TLP (Transaction Layer Packet)

The transport unit across PCIe. MWr is posted (fire-and-forget), MRd is non-posted (requester waits for CplD, short for Completion with Data). A doorbell is one MWr; a DMA descriptor fetch is one MRd + one CplD.

Credits

Each receiver advertises header and payload credit limits. The sender decrements local credit counters before transmit. If credits reach zero, transmission pauses. FC Update (Flow Control Update) DLLPs refill credits as receive buffers drain.

Page faults: minor, major, COW, file-backed mmap

From userspace, all four faults look like a stalled load instruction. Inside the kernel, paths differ: minor faults map existing memory, major faults need I/O, COW faults duplicate shared pages, and file-backed faults pull from storage via page cache.

Minor vs major

Minor: the PTE (Page Table Entry) was not present, but the page was already in RAM (anonymous zero-fill, or file page still in page cache).

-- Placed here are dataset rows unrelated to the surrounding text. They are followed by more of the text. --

(* ===== verification/Ship.v ===== *)
(** * Shipping commits to followers ([internal/peer/shipper.go], [Manager] of [internal/peer/peer.go])

    An owner's commits wait in a shard's queue, are gathered into batches, and each batch is sent
    to the followers of its commits: to the first, and to the next ones when a copy fails or
    the hedge timer fires, until one acknowledges. A race is a state with the events of its
    select statement; a shard is a step relation of its accumulator, sender and
    races.

    The theorems: a commit that was shipped is stored, in a batch of its own cell and
    epoch, by the follower it names; a batch fails only when every follower
    failed; commits leave a shard in the order they came, with at most [pipeline] batches
    in flight; a race that can send all its copies ends when they have been answered. (When a later copy cannot be sent a
    race may have nothing left to wait for but its context: [race_hangs].) *)

From S2P Require Import Prelude Ltx Cell Bucket Decimal.

(** ** Keys *)

Fixpoint itoaDigits (fuel : nat) (u : Z) (acc : bytes) : bytes :=
  match fuel with
  | O => acc
  | S fuel => if decide (0 < u) then itoaDigits fuel (u / 10) (z2b (48 + u mod 10) :: acc) else acc
  end.

(** The buffer has room for the twenty digits of a 64-bit number. *)
Definition itoa (u : Z) : string :=
  if decide (u = 0) then "0" else String.string_of_list_byte (itoaDigits 20 u []).

Definition comma : Ascii.ascii := Ascii.ascii_of_byte x2c.
Definition hash : Ascii.ascii := Ascii.ascii_of_byte x23.
Definition atSign : Ascii.ascii := Ascii.ascii_of_byte x40.

Definition followersKey (followers : list string) : string :=
  match followers with
  | [f] => f
  | _ => joinWith comma (sortKeys followers)
  end.

Definition fnv (h : Z) (b : byte) : Z := (Z.lxor h (b2z b) * 16777619) mod 2 ^ 32.

Definition shardIndex (key : string) (n : Z) : Z := foldl fnv 2166136261 (bs key) mod n.

Record shipItem := MkItem {
  siScope : Scope;
  siEpoch : Z;
  siFollowers : list string;
  siFkey : string;
  siSeg : bytes;
  siDone : nat;
}.

Definition itemKey (it : shipItem) : string :=
  scopeString (siScope it) +:+ String atSign (itoa (siEpoch it) +:+ String hash (siFkey it)).

(** ** The recent latencies *)

Definition millisecond : Z := 10 ^ 6.

Record latencies := MkLatencies {
  latRing : list Z;
  latN : nat;
  latI : nat;
}.

Definition ringSize : nat := 32.
Definition newLatencies : latencies := MkLatencies (replicate ringSize 0) 0 0.

Definition recordAppend (d : Z) (l : latencies) : latencies :=
  MkLatencies (<[latI l := d]> (latRing l)) (if decide (latN l < ringSize)%nat then S (latN l) else latN l)
    ((latI l + 1) mod ringSize)%nat.

Definition recentMax (l : latencies) : Z :=
  foldl (λ m d, if decide (m < d) then d else m) 0 (take (latN l) (latRing l)).

(** [time.Duration] is a 64-bit integer. *)
Definition duration (z : Z) : Z := (z + 2 ^ 63) mod 2 ^ 64 - 2 ^ 63.

Definition hedgeWait (hedgeMS hedgeMaxMS : Z) (l : latencies) : Z :=
  if decide (0 < hedgeMS) then duration (hedgeMS * millisecond) else
  let w := duration (4 * recentMax l) in
  let w := if decide (w < 250 * millisecond) then 250 * millisecond else w in
  let max := duration (hedgeMaxMS * millisecond) in
  if decide (0 < max ∧ max < w) then max else w.

(** ** Races ([followersRace]) *)

(** [rcFlight] are the goroutines that wait for a copy's answer; [rcTimer] says that the hedge
    timer is set; the counters are those of the metrics. *)
Record followersRace := MkRace {
  rcNext : nat;
  rcPending : Z;
  rcTimer : bool;
  rcHedged : gset nat;
  rcFlight : list nat;
  rcFired : Z;
  rcWon : Z;
}.

Inductive raceOutcome : Type :=
| Acked (addr : string)
| NoUsable
| AllFailed
| Canceled.

Inductive raceEvent : Type :=
| EvResult (i : nat) (ok : bool)
| EvTimer
| EvDone.

#[global] Instance raceEvent_eq_dec : EqDecision raceEvent.
Proof. solve_decision. Defined.

Section race.
(** [launch i] says that the copy for the follower [i] could be sent. *)
Context (followers : list string) (launch : nat → bool) (hedgeEnabled : bool).

Fixpoint startLoop (fuel : nat) (hedged : bool) (r : followersRace) : followersRace * bool :=
  match fuel with
  | O => (r, false)
  | S fuel =>
      if decide (rcNext r < length followers)%nat then
        let i := rcNext r in
        let r := MkRace (S i) (rcPending r) (rcTimer r) (rcHedged r) (rcFlight r) (rcFired r) (rcWon r) in
        if launch i then
          (MkRace (rcNext r) (rcPending r + 1) (rcTimer r) (if hedged then {[i]} ∪ rcHedged r else rcHedged r)
             (rcFlight r ++ [i]) (if hedged then rcFired r + 1 else rcFired r) (rcWon r), true)
        else startLoop fuel hedged r
      else (r, false)
  end.

(** Every round tries another follower. *)
Definition startNext : bool → followersRace → followersRace * bool := startLoop (length followers).

Definition withTimer (timer : bool) (r : followersRace) : followersRace :=
  MkRace (rcNext r) (rcPending r) timer (rcHedged r) (rcFlight r) (rcFired r) (rcWon r).

Definition beginRace : followersRace :=
  let '(r, started) := startNext false (MkRace 0 0 false ∅ [] 0 0) in
  withTimer (started && hedgeEnabled && bool_decide (1 < length followers)%nat) r.

(** The cases of the select statement of [wait]; the race comes along for its counters. *)
Definition onEvent (r : followersRace) (ev : raceEvent) : followersRace * option raceOutcome :=
  match ev with
  | EvResult i ok =>
      let won := if ok && bool_decide (i ∈ rcHedged r) then rcWon r + 1 else rcWon r in
      let r := MkRace (rcNext r) (rcPending r - 1) (rcTimer r) (rcHedged r) (filter (λ j, j ≠ i) (rcFlight r)) (rcFired r) won in
      if ok then (r, Some (Acked (nth i followers EmptyString))) else
      if decide (rcNext r < length followers)%nat then ((startNext false r).1, None) else
      if decide (rcPending r = 0) then (r, Some AllFailed) else (r, None)
  | EvTimer =>
      if decide (rcNext r < length followers)%nat then ((startNext true r).1, None) else (withTimer false r, None)
  | EvDone => (r, Some Canceled)
  end.

(** The events that can happen: an answer that is awaited, the timer when it is set, the end of the
    context. *)
Definition enabled (r : followersRace) (ev : raceEvent) : Prop :=
  match ev with
  | EvResult i _ => i ∈ rcFlight r
  | EvTimer => rcTimer r = true
  | EvDone => True
  end.

(** The check at the start of [wait]. *)
Definition raceStart : followersRace * option raceOutcome :=
  (beginRace, if decide (rcPending beginRace = 0) then Some NoUsable else None).

(** The race after events. *)
Inductive raceReach : list raceEvent → followersRace * option raceOutcome → Prop :=
| race_start : raceReach [] raceStart
| race_event evs r ev : raceReach evs (r, None) → enabled r ev → raceReach (evs ++ [ev]) (onEvent r ev).
End race.

(** ** Replicating without batches ([Manager.Replicate]) *)

(** The answers in the order they arrive. *)
Fixpoint replicateLoop (results : list (string * bool)) : option string :=
  match results with
  | [] => None
  | (addr, ok) :: results => if ok then Some addr else replicateLoop results
  end.

Definition Replicate (followers : list string) (arrivals : list (string * bool)) : option string :=
  match followers with [] => None | _ => replicateLoop (take (length followers) arrivals) end.

(** ** Groups ([dispatchItems]) *)

Record group := MkGroup {
  grScope : Scope;
  grEpoch : Z;
  grFollowers : list string;
  grSegs : list bytes;
  grItems : list shipItem;
}.

(** The map [index], in the order of the list [groups]. *)
Fixpoint addItem (gs : list (string * group)) (it : shipItem) : list (string * group) :=
  match gs with
  | [] => [(itemKey it, MkGroup (siScope it) (siEpoch it) (siFollowers it) [siSeg it] [it])]
  | (k, g) :: gs =>
      if decide (k = itemKey it) then
        (k, MkGroup (grScope g) (grEpoch g) (grFollowers g) (grSegs g ++ [siSeg it]) (grItems g ++ [it])) :: gs
      else (k, g) :: addItem gs it
  end.

Definition groupItems (items : list shipItem) : list (string * group) := foldl addItem [] items.

(** ** A shard *)

Record config := MkConfig {
  cfSegments : Z;
  cfBytes : Z;
  cfPipeline : nat;
  cfQueue : Z;
  cfHedge : bool;
}.

(** The defaults of [NewShipBatcher]; [cfQueue] is the capacity of a shard's queue. *)
Definition NewShipBatcher (maxSegments maxBytes parallel pipeline hedgeMS : Z) : config :=
  let parallel := if decide (parallel ≤ 0) then 1 else parallel in
  MkConfig (if decide (maxSegments ≤ 0) then 128 else maxSegments) (if decide (maxBytes ≤ 0) then 4 * 2 ^ 20 else maxBytes)
    (Z.to_nat (if decide (pipeline ≤ 0) then 1 else pipeline)) (8192 `quot` parallel) (bool_decide (hedgeMS ≠ 0)).

Definition maxGroups : Z := 64.

(** Where the accumulator is: at its select statement, or inside [drain], which is the
    last one when the context has ended. *)
Inductive accumulatorPhase : Set :=
| Select
| Draining (last : bool).

#[global] Instance accumulatorPhase_eq_dec : EqDecision accumulatorPhase.
Proof. solve_decision. Defined.

(** [shOut] is the batch that the accumulator is handing to the sender; [shWindow] the
    sender's batches in flight, as the numbers of their races; [shDone] what was sent on
    the items' channels. [shShipped] and [shSent] record the items that came in and that were
    dispatched. *)
Record shard := MkShard {
  shCh : list shipItem;
  shPending : list shipItem;
  shBytes : Z;
  shOut : option (list shipItem);
  shGroups : list (list shipItem);
  shWindow : list (list nat);
  shRaces : list (group * (followersRace * option raceOutcome));
  shDone : gmap nat raceOutcome;
  shPhase : accumulatorPhase;
  shOver : bool;
  shShipped : list shipItem;
  shSent : list shipItem;
}.

Definition newShard : shard := MkShard [] [] 0 None [] [] [] ∅ Select false [] [].

Definition sizeOf (items : list shipItem) : Z := foldl (λ n it, n + zlen (siSeg it)) 0 items.

Section shard.
(** [launch k i] says that the race [k] could send its copy to its follower [i]; [stored] that
    the transport's append of a batch returned without an error. *)
Context (cfg : config) (launch : nat → nat → bool) (stored : string → Scope → Z → list bytes → Prop).

(** [Ship] puts the item in the queue, unless it is full. *)
Definition enqueue (it : shipItem) (s : shard) : option shard :=
  if decide (zlen (shCh s) < cfQueue cfg) then
    Some (MkShard (shCh s ++ [it]) (shPending s) (shBytes s) (shOut s) (shGroups s) (shWindow s) (shRaces s) (shDone s)
            (shPhase s) (shOver s) (shShipped s ++ [it]) (shSent s))
  else None.

(** The function [flush] of the accumulator, up to its select statement. *)
Definition flushPending (s : shard) : shard :=
  match shPending s with
  | [] => s
  | batch => MkShard (shCh s) [] 0 (Some batch) (shGroups s) (shWindow s) (shRaces s) (shDone s) (shPhase s) (shOver s) (shShipped s) (shSent s)
  end.

(** A tick, a wake-up or the end of the context: [drain] begins. *)
Definition startDrain (last : bool) (s : shard) : shard :=
  MkShard (shCh s) (shPending s) (shBytes s) (shOut s) (shGroups s) (shWindow s) (shRaces s) (shDone s) (Draining last) (shOver s)
    (shShipped s) (shSent s).

(** A round of [drain]; others can fill the queue between two rounds. *)
Definition drain (s : shard) : option shard :=
  match shPhase s, shCh s with
  | Draining _, it :: ch =>
      Some (MkShard ch (shPending s ++ [it]) (shBytes s + zlen (siSeg it)) (shOut s) (shGroups s) (shWindow s) (shRaces s)
              (shDone s) (shPhase s) (shOver s) (shShipped s) (shSent s))
  | _, _ => None
  end.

Fix-up is a couple of microseconds. Major: the page was paged out to swap or was never read from disk. Fix-up requires I/O, typically milliseconds.

COW (copy-on-write)

After fork(), parent and child share anonymous pages read-only. The first write triggers a page fault with FSR.WnR=1 on a writable VMA (Virtual Memory Area) but a read-only PTE. The handler allocates a fresh page, copies data, updates the PTE writable, and retries the instruction.

Why write() returning is not on-disk: fsync, journal, FUA

A successful write() means bytes reached page cache, not durable media. Power-loss durability also needs writeback, journal commit, and device cache flush. Run each call path to see what actually happens.

Journal (jbd2)

Ext4 writes metadata changes into a circular log before touching the real inode blocks. If power is lost mid-write, recovery replays the log to restore consistency. fsync() forces both the data block and the metadata journal commit.

FUA / FLUSH

NVMe commands can carry a Force Unit Access bit that bypasses the device cache for durability, or be preceded by a Flush command that drains the cache. Without one of these, the device may return completion while bytes still sit in its volatile DRAM.